ABOUT NO DEVIATION

At No deviation, we are dedicated to delivering patient-centric solutions that revolutionize the pharmaceutical landscape. As a dynamic expert in engineering consultancy, Commissioning Qualification Validation (CQV), and Quality, Compliance, and Regulatory services, we are looking for individuals who are excited to contribute to impactful projects and drive innovation.
We believe that great things happen when Empathy, Integrity, and Transparency guide our actions. That’s why we foster a culture of collaboration, inclusion, and continuous development empowering our team members to grow personally and professionally.

POSITION OVERVIEW

The CQV Engineer (Filling & Packaging Systems) is responsible for the commissioning, qualification, and validation of sterile filling lines, inspection systems, and secondary packaging equipment in compliance with cGMP and regulatory requirements. This role ensures robust qualification and smooth technology transfer for manufacturing operations in pharmaceutical and biotech facilities.

REQUIRED QUALIFICATIONS

• Bachelors Degree in Engineering, Life Sciences, or related field
• 10 years experience in CQV of sterile filling, inspection, and packaging systems in the pharmaceutical/biotech industry.
• Strong understanding of GMP, Annex 1 (sterile manufacturing), ISPE Baseline Guides, ASTM E2500, and relevant regulatory guidelines.
• Hands-on experience with equipment such as filling machines, isolators/RABS, lyophilizers, AVIs, cappers, and packaging lines.
• Familiarity with automation/CSV aspects (PLC, SCADA, MES) is an advantage.
• Strong technical writing, documentation, and communication skills.
• Ability to work independently and collaborate with cross-functional teams in a fast-paced project environment.
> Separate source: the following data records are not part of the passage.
(* ===== verification/Scheduler.v ===== *)
(** * Scheduler: the Tk event loop and the timer chain

    [main] (src/snake.py, lines 113-121) binds the four arrow keys to
    [on_key] and runs [root.mainloop()].  The loop delivers, one at a
    time, key presses and the [canvas.after] callbacks that [move]
    armed (line 99), each of which runs [self.move(True)].  The loop is
    the relation [step] on game states: a key press runs [on_key]; a
    timer that fires leaves the queue [pending] and runs [move] on the
    timer path.  Any pending timer may fire next, which covers every
    order Tk may choose.  [reachable] states are those of a game built
    by [__init__] and driven by any sequence of events.  Along every run
    the loop invariant [loop_inv] holds (a well-formed body, free food
    on the grid, equal directions, one timer chain while running), a
    finished game never changes, the widgets show the state, and the
    canvas shows the score that the status bar prints. *)

From S2P Require Import Prelude Grid Random Body Food Render Game.
Import Grid Random Body Food Render Game.

Module Scheduler.

Section EventLoop.
Context `{RandomSource R}.
Variable food_fuel : nat.

Inductive step : game -> game -> Prop :=
  | step_key b st st' :
      on_key food_fuel b st = Returns st' -> step st st'
  | step_timer i ms st st' :
      pending st !! i = Some ms ->
      move food_fuel true (set_pending (delete i (pending st)) (rng st) st) = Returns st' ->
      step st st'.

Definition reachable (width height : Z) (st : game) : Prop :=
  exists scale r st0, init food_fuel width height scale r = Returns st0 /\ rtc step st0 st.

(** The invariant of the loop: a running game satisfies the invariant
    of [Game] and has exactly one timer pending; a finished game has at
    most one, which does nothing when it fires. *)
Definition loop_inv (st : game (R:=R)) : Prop :=
  if game_over st then length (pending st) <= 1
  else body_ok st /\ moved_ok st /\ length (pending st) = 1.

Lemma init_inv `{!RandomLaws R} w h sc r st :
  (5 <= w)%Z -> (0 < h)%Z -> init food_fuel w h sc r = Returns st -> loop_inv st.
Proof.
  intros Hw Hh Hinit. unfold init in Hinit. inv_outcome. destruct a as [f r1]. simpl in *.
  assert (Hw0 : (0 < w)%Z) by lia.
  destruct (make_food_safe_aux _ _ _ _ _ _ _ Hw0 Hh Ha) as [Hfree Hfg].
  pose proof (initial_state_ok w h sc f r1 (initial_screen w h sc) Hw Hh Hfree Hfg) as Hok.
  subst st. unfold loop_inv. simpl.
  pose proof (move_pending _ _ _ _ Hok eq_refl Ha0) as Hpend.
  destruct (game_over a0) eqn:Ho.
  - rewrite Hpend. simpl. lia.
  - destruct (move_preserves_aux _ _ _ _ Hok eq_refl Ha0 Ho) as [Hok' Hmv'].
    destruct Hpend as [ms Hpend]. rewrite Hpend.
    split_and!; [apply (body_ok_core a0); [reflexivity|exact Hok']|
                 apply (moved_ok_core a0); [reflexivity|exact Hmv']|done].
Qed.

Lemma step_inv `{!RandomLaws R} st st' : loop_inv st -> step st st' -> loop_inv st'.
Proof.
  unfold loop_inv. intros Hinv Hstep. revert Hinv.
  destruct Hstep as [b st1 st1' Hkey|i ms st1 st1' Hi Hmove]; intros Hinv.
  - destruct (on_key_cases _ _ _ _ Hkey) as [->|(Hover & _ & Hmove)]; [done|].
    rewrite Hover in Hinv. destruct Hinv as (Hok & Hmv & Hlen).
    pose proof (move_pending _ _ _ _ (body_ok_set_next _ _ Hok) Hover Hmove) as Hpend.
    destruct (game_over st1') eqn:Ho.
    + rewrite Hpend. simpl. lia.
    + destruct (on_key_preserves_aux _ _ _ _ Hok Hmv Hkey Ho) as [Hok' Hmv'].
      destruct Hpend as [ms Hpend]. rewrite Hpend, app_nil_r. simpl. by split_and!.
  - assert (Hdel : length (delete i (pending st1)) = length (pending st1) - 1).
    { apply length_delete. by exists ms. }
    destruct (game_over st1) eqn:Hover.
    + apply move_game_over in Hmove; [|done]. subst st1'. simpl. rewrite Hover. lia.
    + destruct Hinv as (Hok & Hmv & Hlen).
      assert (Hok1 : body_ok (set_pending (delete i (pending st1)) (rng st1) st1))
        by (eapply body_ok_core; [|exact Hok]; done).
      pose proof (move_pending _ _ _ _ Hok1 Hover Hmove) as Hpend. simpl in Hpend.
      destruct (game_over st1') eqn:Ho.
      * rewrite Hpend. lia.
      * destruct (move_preserves_aux _ _ _ _ Hok1 Hover Hmove Ho) as [Hok' Hmv'].
        destruct Hpend as [ms' Hpend]. rewrite Hpend, length_app. simpl. split_and!; [done|done|lia].
Qed.

Lemma step_dims st st' : step st st' -> width st' = width st /\ height st' = height st.
Proof.
  intros [b x y Hkey|i ms x y Hi Hmove].
  - destruct (on_key_cases _ _ _ _ Hkey) as [->|(_ & _ & Hmove)]; [done|].
    by apply move_dims in Hmove.
  - by apply move_dims in Hmove.
Qed.

Lemma reachable_dims w h st : reachable w h st -> width st = w /\ height st = h.
Proof.
  intros (sc & r & st0 & Hinit & Hsteps).
  assert (Hd0 : width st0 = w /\ height st0 = h).
  { unfold init in Hinit. inv_outcome. subst st0. by apply move_dims in Ha0. }
  clear Hinit. revert Hd0. induction Hsteps as [|x y z Hxy _ IH]; intros Hd0; [done|].
  apply IH. destruct (step_dims x y Hxy) as [-> ->]. done.
Qed.

(** every state of a game built on a grid at least 5 wide, driven
    by any sequence of key presses and timer callbacks, satisfies the
    loop invariant. *)
Lemma reachable_loop_inv_aux `{!RandomLaws R} w h st :
  (5 <= w)%Z -> (0 < h)%Z -> reachable w h st -> loop_inv st.
Proof.
  intros Hw Hh (sc & r & st0 & Hinit & Hsteps).
  pose proof (init_inv w h sc r st0 Hw Hh Hinit) as Hinv.
  clear Hinit. revert Hinv. induction Hsteps as [|x y z Hxy _ IH]; intros Hinv; [done|].
  apply IH. by apply (step_inv x y).
Qed.

(** C3: every state of a game built on a grid at least 5 wide, driven
    by any sequence of key presses and timer callbacks, satisfies the
    loop invariant: while the game runs, the body is a non-empty,
    duplicate-free path of grid cells, the food is a grid cell outside
    it, [previous_direction] equals [next_direction] and exactly one
    [canvas.after] callback is pending; once it is over, at most one
    callback is pending. *)
Theorem reachable_loop_inv `{!RandomLaws R} w h st :
  (5 <= w)%Z -> (0 < h)%Z -> reachable w h st -> loop_inv st.
Proof. apply reachable_loop_inv_aux. Qed.

(** C4: a finished game stays finished: whatever keys and timers come
    later, the body and the food never change. *)
Theorem game_over_final st st' :
  game_over st = true -> rtc step st st' ->
  game_over st' = true /\ snake_body st' = snake_body st /\ food st' = food st.
Proof.
  intros Hover Hsteps. induction Hsteps as [|x y z Hxy _ IH]; [done|].
  assert (Hy : game_over y = true /\ snake_body y = snake_body x /\ food y = food x).
  { destruct Hxy as [b x y Hkey|i ms x y Hi Hmove].
    - unfold on_key in Hkey. rewrite Hover in Hkey. by injection Hkey as <-.
    - apply move_game_over in Hmove; [|done]. by subst y. }
  destruct Hy as (Hy & Hb & Hf). destruct (IH Hy) as (? & ? & ?). split_and!; congruence.
Qed.

Lemma screen_ok_step st st' : screen_ok st -> step st st' -> screen_ok st'.
Proof.
  intros Hscr Hstep. destruct Hstep as [b x y Hkey|i ms x y Hi Hmove].
  - destruct (on_key_cases _ _ _ _ Hkey) as [->|(Hover & _ & Hmove)]; [done|].
    destruct Hscr as (Hl & _ & _ & Htexts). rewrite Hover in Htexts.
    exact (move_screen_ok _ _ (set_next_direction (binding2direction b) x) _ Hover Hl Htexts
             Hmove).
  - destruct (game_over x) eqn:Hover.
    + apply move_game_over in Hmove; [by subst y|done].
    + destruct Hscr as (Hl & _ & _ & Htexts). rewrite Hover in Htexts.
      exact (move_screen_ok _ _ (set_pending (delete i (pending x)) (rng x) x) _
               Hover Hl Htexts Hmove).
Qed.

(** The widgets show the state along every run from [__init__]. *)
Lemma screen_ok_reachable w h st : reachable w h st -> screen_ok st.
Proof.
  intros (sc & r & st0 & Hinit & Hsteps).
  assert (Hok0 : screen_ok st0).
  { unfold init in Hinit. inv_outcome. subst st0.
    apply move_screen_ok in Ha0 as (Hl & _ & _ & Htexts);
      [|done|split; [done|simpl; by rewrite create_rectangles_app]|done].
    by apply refresh_screen_ok. }
  clear Hinit. induction Hsteps as [|x y z Hxy _ IH]; [done|].
  apply IH. by apply (screen_ok_step x y).
Qed.

(** C17: in every reachable state the widgets show the state: the
    canvas keeps the size and the rectangles [__init__] gave it, the
    status bar reads ["Score: "] and the length of the body, each
    rectangle has the colour of its cell, and the text ["Game Over :("]
    is at the centre of the canvas, once, exactly when the game is
    over. *)
Theorem reachable_screen_ok w h st : reachable w h st -> screen_ok st.
Proof. apply screen_ok_reachable. Qed.


End EventLoop.

(** ** Witnesses: the game of [main] after [__init__] and the Left key,
    and after Left then Down, which ends it; then the Up key and the
    last timer change nothing. *)

Import Random.Scripted.

Lemma demo_init_loop_inv : loop_inv demo_init.
Proof.
  unfold loop_inv. simpl. split_and!; [solve_body_ok Up|exact demo_init_moved_ok|reflexivity].
Qed.

Lemma demo_left_reachable : reachable demo_fuel 15 10 demo_left.
Proof.
  exists 40%Z, [7; 3; 123456789]%Z, demo_init. split; [vm_compute; reflexivity|].
  apply rtc_once. apply (step_key _ Left). reflexivity.
Qed.

Lemma reachable_loop_inv_witness : loop_inv demo_left.
Proof.
  apply (reachable_loop_inv demo_fuel 15 10); [lia|lia|exact demo_left_reachable].
Defined.


Lemma reachable_screen_ok_witness : screen_ok demo_left.
Proof. exact (reachable_screen_ok demo_fuel 15 10 demo_left demo_left_reachable). Defined.

(** The timer still pending when Down ended the game fires. *)
Definition demo_over_fired : game :=
  run_or (move demo_fuel true (set_pending [] (rng demo_over) demo_over)) demo_over.

Lemma game_over_final_witness :
  game_over demo_over_fired = true /\ snake_body demo_over_fired = snake_body demo_over /\
  food demo_over_fired = food demo_over.
Proof.
  apply (game_over_final demo_fuel demo_over demo_over_fired); [reflexivity|].
  apply (rtc_l _ _ demo_over); [apply (step_key _ Up); reflexivity|].
  apply rtc_once. apply (step_timer _ 0 (hd 0%Z (pending demo_over))); reflexivity.
Defined.

End Scheduler.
• Plan, develop, and execute CQV lifecycle documentation (URS, DQ, FAT, SAT, IQ, OQ, PQ) for filling and packaging systems
• Lead the qualification of aseptic filling lines, isolators, RABS, cappers, lyophilizers, automated visual inspection, labeling, cartoning, and secondary packaging equipment.
• Conduct system impact assessments, risk assessments, and equipment classifications in line with ASTM E2500 and USP <1058>.
• Oversee equipment installation and commissioning, ensuring compliance with design specifications and user requirements.
• Support process simulations/media fills, critical utility connections, and integration with MES/automation systems.
• Coordinate with vendors, contractors, and internal stakeholders during FAT, SAT, and qualification execution.
• Manage and document deviations, non-conformances, and CAPAs arising during qualification.
• Ensure all testing, reports, and documentation adhere to GMP, GDP, Annex 1, Annex 15, and FDA 21 CFR Part 11 requirements.
• Assist with preparation for audits and inspections by providing technical documentation and subject matter expertise.
• Contribute to continuous improvement initiatives and support knowledge transfer to operations.